Japan, S. Korea: North fired 4 missiles

A man watches a TV news program reporting about North Korea's missile firing at Seoul Train Station in Seoul, South Korea, Monday, March 6, 2017.
A man watches a TV news program reporting about North Korea's missile firing at Seoul Train Station in Seoul, South Korea, Monday, March 6, 2017.

SEOUL, South Korea -- North Korea today fired four banned ballistic missiles that flew about 620 miles, with three of them landing in Japan's exclusive economic zone, South Korean and Japanese officials said.

It was not immediately clear the exact type of missile fired; Pyongyang has staged a series of missile test-launches of various ranges in recent months, including a new intermediate-range missile in February. The ramped-up tests come as leader Kim Jong Un pushes for a nuclear and missile program that can deter what he calls U.S. and South Korean hostility toward the North.

U.S. national security adviser H.R. McMaster and senior South Korean presidential official Kim Kwan-jin held a phone conversation after the missile firings. The two condemned the launches and agreed to boost cooperation to get the North to face more effective sanctions and pressures, according to South Korea's presidential office.

Japanese Prime Minister Shinzo Abe said today's firing shows that North Korea has become "a new kind of threat." Japanese officials said three of the four missiles landed in the 200-nautical-mile offshore area where Tokyo has sovereign rights for exploring resources.

South Korea's Joint Chiefs of Staff said in a statement that today's launches were made from the Tongchang-ri area in North Pyongan province. The area is the home of the North's Seohae Satellite Station where it has conducted prohibited long-range rocket launches in recent years.

Seoul and Washington call their military drills on the Korean Peninsula, which remains in a technical state of war because the 1950-53 Korean War ended with an armistice and not a peace treaty, defensive and routine.

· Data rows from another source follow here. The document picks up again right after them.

(** C7. Placing (0,0), (10,0) and (10,10) in this order draws the fourth
    corner at (0,10), stores the centre (5,5), the midpoint of the first and
    the third point, and the area 100, and draws the circle with radius
    [sqrt (100 / PI)]. *)
Theorem square_scenario (canvas : Canvas.t) :
  (this ← Stage.addPoint (Stage.new canvas) (Point.new 0 0);
   this ← Stage.addPoint this (Point.new 10 0);
   Stage.addPoint this (Point.new 10 10)) = Some (square_stage canvas) /\
  Stage._draw_p4 (Point.new 0 0) (Point.new 10 0) (Point.new 10 10) =
    {| XY.x := 0; XY.y := 10 |} /\
  Stage.center (square_stage canvas) = Some {| XY.x := 5; XY.y := 5 |} /\
  Stage._calculate_center (Point.new 0 0) (Point.new 10 10) =
    {| XY.x := 5; XY.y := 5 |} /\
  Stage.area (square_stage canvas) = Some 100 /\
  computeArea (Stage.new canvas)
    (Point.new 0 0) (Point.new 10 0) (Point.new 10 10) = Some 100 /\
  Stage._draw_r (square_stage canvas) = sqrt (100 / PI).
Proof.
  assert (Hp4 : Stage._draw_p4 (Point.new 0 0) (Point.new 10 0)
                  (Point.new 10 10) = {| XY.x := 0; XY.y := 10 |}).
  { unfold Stage._draw_p4; simpl. f_equal; lra. }
  assert (Hc : Stage._calculate_center (Point.new 0 0) (Point.new 10 10) =
               {| XY.x := 5; XY.y := 5 |}).
  { unfold Stage._calculate_center; simpl. f_equal; lra. }
  repeat split; try assumption; try reflexivity.
  - unfold Stage.addPoint; simpl.
    erewrite check_three by reflexivity.
    rewrite square_area, Hc.
    unfold Stage._draw; simpl.
    unfold Point.draw, square_stage, square_stage_on, Stage.with_ctx; simpl.
    rewrite <- !app_assoc; simpl.
    replace (10 - (10 - 0)) with 0 by lra.
    replace (0 + (10 - 0)) with 10 by lra.
    reflexivity.
  - rewrite computeArea_value, square_area. reflexivity.
Qed.

(** ** The event handlers *)

Lemma getCoords_page_event (canvas : Canvas.t) (x y : R) :
  App._getCoords canvas (page_event canvas x y) = {| XY.x := x; XY.y := y |}.
Proof.
  unfold App._getCoords, page_event.
  destruct (Canvas.offsetParent_defined canvas); simpl; f_equal; lra.
Qed.

Lemma list_find_snoc {A} (P : A → Prop) `{∀ x, Decision (P x)}
    (l : list A) (x : A) :
  list_find P (l ++ [x]) =
  match list_find P l with
  | Some r => Some r
  | None => if decide (P x) then Some (length l, x) else None
  end.
Proof.
  induction l as [|y l IH]; simpl.
  - destruct (decide (P x)); reflexivity.
  - destruct (decide (P y)); [reflexivity|].
    rewrite IH. destruct (list_find P l) as [[i z]|]; simpl; [reflexivity|].
    destruct (decide (P x)); reflexivity.
Qed.

(** The loop of [_startMove] leaves in [point], [dx], [dy] the first point
    in insertion order that contains the pointer, and leaves the three
    variables alone when no point does. *)
Lemma startMove_loop_first_hit (points : list Point.t) (coords : XY.t)
    (n : nat) vars :
  (n ≤ length points)%nat ->
  App._startMove_loop points coords n vars =
  Some match first_hit (take n points) coords with
       | Some (i, p) => grabbed coords i p
       | None => vars
       end.
Proof.
  revert vars. induction n as [|n IH]; intros vars Hn.
  - rewrite take_0. reflexivity.
  - destruct (lookup_lt_is_Some_2 points n) as [p Hp]; [lia|].
    simpl. rewrite Hp. simpl. rewrite IH by lia.
    rewrite (take_S_r _ _ _ Hp). unfold first_hit.
    rewrite list_find_snoc, length_take_le by lia.
    fold (first_hit (take n points) coords).
    destruct (first_hit (take n points) coords) as [[i q]|]; [reflexivity|].
    destruct (Point.contains p (XY.x coords) (XY.y coords)) eqn:Hc.
    + rewrite decide_True by reflexivity. reflexivity.
    + rewrite decide_False by discriminate. reflexivity.
Qed.

Lemma startMove_first_hit (app : App.t) (e : Event) :
  App._startMove app e =
  Some match first_hit (Stage.points (App.stage app))
               (App._getCoords (App.canvas app) e) with
       | Some (i, p) =>
           let '(point, dx, dy) :=
             grabbed (App._getCoords (App.canvas app) e) i p in
           App.with_drag app point dx dy
       | None => App.with_drag app (App.point app) (App.dx app) (App.dy app)
       end.
Proof.
  unfold App._startMove. rewrite startMove_loop_first_hit by lia.
  rewrite firstn_all. simpl.
  destruct (first_hit _ _) as [[i p]|]; reflexivity.
Qed.

Arguments Point.contains : simpl never.

(** Settles [contains] on concrete points and coordinates. *)
Ltac decide_contains :=
  repeat match goal with
  | |- context [Point.contains ?p ?x ?y] =>
      first
        [ replace (Point.contains p x y) with true
            by (symmetry; apply contains_true; simpl; lra)
        | replace (Point.contains p x y) with false
            by (symmetry; apply not_true_iff_false;
                rewrite contains_true; simpl; lra) ]
  end.

Lemma first_hit_cons (p : Point.t) (points : list Point.t) (coords : XY.t) :
  first_hit (p :: points) coords =
  if Point.contains p (XY.x coords) (XY.y coords)
  then Some (0%nat, p)
  else fmap (M:=option) (prod_map S Datatypes.id) (first_hit points coords).
Proof.
  unfold first_hit; simpl.
  destruct (Point.contains p (XY.x coords) (XY.y coords)) eqn:Hc.
  - rewrite decide_True by reflexivity. reflexivity.
  - rewrite decide_False by discriminate. reflexivity.
Qed.

Lemma mousedown_handler (app : App.t) (x y : R) :
  App.mousedown__startMove (App.listeners app) = true ->
  App.dispatch app (event_at (App.canvas app) mousedown x y) =
  Some match first_hit (Stage.points (App.stage app))
               {| XY.x := x; XY.y := y |} with
       | Some (i, p) =>
           App.with_drag app (Some (App.InStage i))
             (Some (x - Point.x p)) (Some (y - Point.y p))
       | None => App.with_drag app (App.point app) (App.dx app) (App.dy app)
       end.
Proof.
  intros Hl. unfold event_at, App.dispatch. rewrite Hl.
  rewrite startMove_first_hit, getCoords_page_event.
  destruct (first_hit _ _) as [[i p]|]; reflexivity.
Qed.
(** The request of the classification call. *)
Definition classificationRequest (queryText : string) : Request :=
  mkRequest (Some "/api/llm") "POST"
    [("Content-Type", "application/json")]
    (mkRequestBody "llama3-8b-8192" 10 0.0%float
       [mkMessage "system"
          "You are a helpful AI assistant that classifies user queries.";
        mkMessage "user" (classificationPrompt queryText)]).

Section Classify.
Variable ToNumber : Json -> float.
Variable net : Request -> FetchOutcome.

(** [result.choices[0].message.content.trim()] from [result.choices[0]]
    on. *)
Definition readChoice (choice : option Json) : Completion string :=
  (msg <- get_named choice "message" ;;
   text <- get_named msg "content" ;;
   call_trim text)%completion.

(** The body of the [if (response.ok)] branch, with the body of the
    response already awaited: the new value of [task]. *)
Definition readClassification (task : string) (response : Response)
  : Completion string :=
  (result <- json response ;;
   choices <- get_named (Some result) "choices" ;;
   if truthy choices then
     len <- get_length choices ;;
     if greater_than_zero ToNumber len then
       choice <- get_first choices ;;
       readChoice choice
     else Returns task
   else Returns task)%completion.

Local Open Scope eff_scope.

(** [classifyQuery(queryText)] for a string [queryText]. *)
Definition classifyQuery (modelManager : ModelManager.t)
    (taskTypes : list (string * TaskConfig)) (queryText : string)
  : Eff Classification :=
  if negb (JsString.truthy queryText) then
    ret (mkClassification "LLM_Default"
           (ModelManager.getModelForComplexity modelManager "SHORT")
           SHORT "Empty query" None)
  else
    let complexityAnalysis := TextComplexityAnalyzer.analyze queryText in
    let task := determineTaskType taskTypes queryText in
    task <-
      (if String.eqb task "LLM_Default" then
         try_catch
           (response <- fetch net (classificationRequest queryText) ;;
            if ok response then await (readClassification task response)
            else ret task)
           (fun e => ret "LLM_Default")
       else ret task) ;;
    let model := getModelForTask task (analysis_complexity complexityAnalysis) in
    ret (mkClassification task (Some model)
           (analysis_complexity complexityAnalysis)
           (analysis_reason complexityAnalysis)
           (Some (analysis_stats complexityAnalysis))).

End Classify.

(** [taskTypes[taskType]]: the entry of a key of the task table. *)
Fixpoint lookup_task (taskType : string) (entries : list (string * TaskConfig))
  : option TaskConfig :=
  match entries with
  | [] => None
  | (k, v) :: rest =>
      if String.eqb k taskType then Some v else lookup_task taskType rest
  end.

(** [TASK_TYPES[taskType] || TASK_TYPES.LLM_Default]; [None] is
    [undefined]. *)
Definition getTaskConfig (taskTypes : list (string * TaskConfig))
    (taskType : string) : option TaskConfig :=
  match lookup_task taskType taskTypes with
  | Some config => Some config
  | None => lookup_task "LLM_Default" taskTypes
  end.

(** [Object.keys(TASK_TYPES)] *)
Definition getAvailableTasks (taskTypes : list (string * TaskConfig))
  : list string :=
  map fst taskTypes.

End TaskClassifier.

The North hates the military drills, which run until late April and which analysts say force its impoverished military to respond with expensive deployments and drills of its own. An unidentified spokesman for the North's General Staff of the Korean People's Army said last week that Pyongyang's reaction to the southern drills would be the toughest ever but didn't elaborate.

North Korea conducted two nuclear tests last year.